Source data below:

Lemma child_config_program r :
  program (child_config_for_continuation c r) = guest_path (er_translation r) ∧
  rootfs_dir (child_config_for_continuation c r) = rootfs_dir c.
Proof. by destruct c. Qed.

(** A child configuration that serializes is always handed over intact. *)
Lemma handoff_complete requested t r t' s :
  resolve_guest_executable H c requested t = (Ok r, t') → er_resolved r = true →
  serialize_runtime_config (child_config_for_continuation c r) = Ok s →
  ∃ parsed, parse_runtime_config (text s) = Ok parsed ∧
    program parsed = guest_path (er_translation r) ∧ rootfs_dir parsed = rootfs_dir c ∧
    runtime_config_checksum_hex (text s) = checksum_hex s ∧
    text s = unlines (kFormat :: config_records parsed).
Proof.
  intros Hr Hres Hs.
  destruct (serialize_parse _ _ (child_config_wf r) Hs) as (c' & Hv & _ & Hp & Hck & Ht).
  apply validate_program in Hv as [Hprog Hroot].
  destruct (child_config_program r) as [E1 E2]. rewrite E1 in Hprog. rewrite E2 in Hroot.
  destruct (resolved_guest_normal _ _ _ _ Hr Hres) as [Hlex _].
  exists c'. apply normalize_required_fixed in Hprog; [|done]. auto.
Qed.

Definition runnable (k : ExecutableKind) : bool := match k with Elf | Shebang => true | _ => false end.

Definition plan_conditions (requested : bytes) (t t' : nat) (r : ExecutableResolution)
    (s : SerializedRuntimeConfig) : Prop :=
  resolve_guest_executable H c requested t = (Ok r, t') ∧ er_resolved r = true ∧
  runnable (er_kind r) = true ∧ configured_trampoline_path c ≠ [] ∧
  serialize_runtime_config (child_config_for_continuation c r) = Ok s.

(** The successful plan, spelled out. *)
Lemma plan_planned requested args kind t p t' :
  build_exec_continuation_plan H c requested args kind t = (p, t') →
  ((∃ r s, plan_conditions requested t t' r s) → cp_planned p = true) ∧
  (cp_planned p = true → ∃ r s, plan_conditions requested t t' r s ∧
    cp_argv p = [configured_trampoline_path c; str "--continue-exec"; str "--kind";
       exec_continuation_kind_name kind; str "--"; guest_path (er_translation r)] ++ args ∧
    cp_env_overrides p = continuation_env s kind (guest_path (er_translation r)) (length args)
       (requires_path_lookup requested kind)).
Proof.
  unfold build_exec_continuation_plan, plan_conditions.
  destruct (resolve_guest_executable H c requested t) as [[r|w] t1] eqn:Er; intros [= <- <-].
  2: { split; [|done]. by intros (r & s & [=] & _). }
  destruct (er_resolved r) eqn:Eres; cbn [negb orb].
  2: { split; [|done]. intros (r' & s & [= ->] & ? & _). congruence. }
  destruct (er_kind r) eqn:Ek;
    try (split; [|done]; intros (r' & s & [= ->] & _ & Hk & _); by rewrite Ek in Hk).
  all: case_bool_decide as Ht;
    [split; [|done]; intros (r' & s & [= ->] & _ & _ & Hx & _); done|];
    destruct (serialize_runtime_config _) as [s|w] eqn:Es;
    [|split; [|done]; intros (r' & s & [= ->] & _ & _ & _ & Hx); congruence];
    destruct (handoff_complete _ _ _ _ _ Er Eres Es) as (pa & Hp & Hprog & Hroot & Hck & _);
    rewrite Hp, !bool_decide_true by done; cbn [andb with_cp_report cp_planned cp_argv cp_env_overrides];
    (split; [done|intros _; exists r, s; rewrite Ek; auto 10]).
Qed.

Lemma checksum_nonempty x : runtime_config_checksum_hex x ≠ [].
Proof.
  unfold runtime_config_checksum_hex, pad0. intros E. apply (f_equal length) in E.
  rewrite length_app, length_replicate in E. cbn [length] in E. lia.
Qed.

Lemma required_env_value envp k v :
  env_value k envp = Some v → v ≠ [] → required_env envp k = Ok v.
Proof. unfold required_env. intros -> Hv. by destruct v. Qed.

Lemma kind_name_nonempty kind : exec_continuation_kind_name kind ≠ [].
Proof. by destruct kind. Qed.

(** The trampoline accepts what a successful plan hands over. *)
Lemma handoff_accepted requested t r t' s kind args lookup envp :
  plan_conditions requested t t' r s →
  let g := guest_path (er_translation r) in
  (∀ k v, env_value k (continuation_env s kind g (length args) lookup) = Some v →
          env_value k envp = Some v) →
  (trampoline_main ([configured_trampoline_path c; str "--continue-exec"; str "--kind";
       exec_continuation_kind_name kind; str "--"; g] ++ args) envp).1 = 0%Z.
Proof.
  intros (Hr & Hres & _ & _ & Hs) g Henv.
  destruct (handoff_complete _ _ _ _ _ Hr Hres Hs) as (pa & Hp & Hprog & _ & Hck & Ht).
  destruct (resolved_guest_normal _ _ _ _ Hr Hres) as [_ Habs]. fold g in Habs, Hprog.
  change (trampoline_main ([?a; str "--continue-exec"; ?b; ?d; ?e; ?f] ++ args) envp)
    with (run_continue_exec ([a; str "--continue-exec"; b; d; e; f] ++ args) envp).
  unfold run_continue_exec.
  change (scan_args _ _ _) with (exec_continuation_kind_name kind, g, Z.of_nat (length args)).
  rewrite (required_env_value envp "ALR_CONFIG_TEXT" (text s));
    [|by apply Henv|by rewrite Ht].
  rewrite (required_env_value envp "ALR_CONFIG_CHECKSUM" (checksum_hex s));
    [|by apply Henv|rewrite <- Hck; apply checksum_nonempty].
  rewrite (required_env_value envp "ALR_CONTINUATION_KIND" (exec_continuation_kind_name kind));
    [|by apply Henv|apply kind_name_nonempty].
  rewrite (required_env_value envp "ALR_CONTINUATION_TARGET_GUEST_PATH" g);
    [|by apply Henv|by destruct g].
  cbn [mbind result_bind]. rewrite Hp. cbn [mbind result_bind].
  by rewrite !bool_decide_true by done.
Qed.
End plan.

End of Source data.

» The task:
Using the entries above, give again exactly the lines from the line holding "rewrite Hp, !bool_decide_true" through the line holding "Proof. by destruct kind. Qed.". Include both end lines and nothing else.

» Final answer:
    rewrite Hp, !bool_decide_true by done; cbn [andb with_cp_report cp_planned cp_argv cp_env_overrides];
    (split; [done|intros _; exists r, s; rewrite Ek; auto 10]).
Qed.

Lemma checksum_nonempty x : runtime_config_checksum_hex x ≠ [].
Proof.
  unfold runtime_config_checksum_hex, pad0. intros E. apply (f_equal length) in E.
  rewrite length_app, length_replicate in E. cbn [length] in E. lia.
Qed.

Lemma required_env_value envp k v :
  env_value k envp = Some v → v ≠ [] → required_env envp k = Ok v.
Proof. unfold required_env. intros -> Hv. by destruct v. Qed.

Lemma kind_name_nonempty kind : exec_continuation_kind_name kind ≠ [].
Proof. by destruct kind. Qed.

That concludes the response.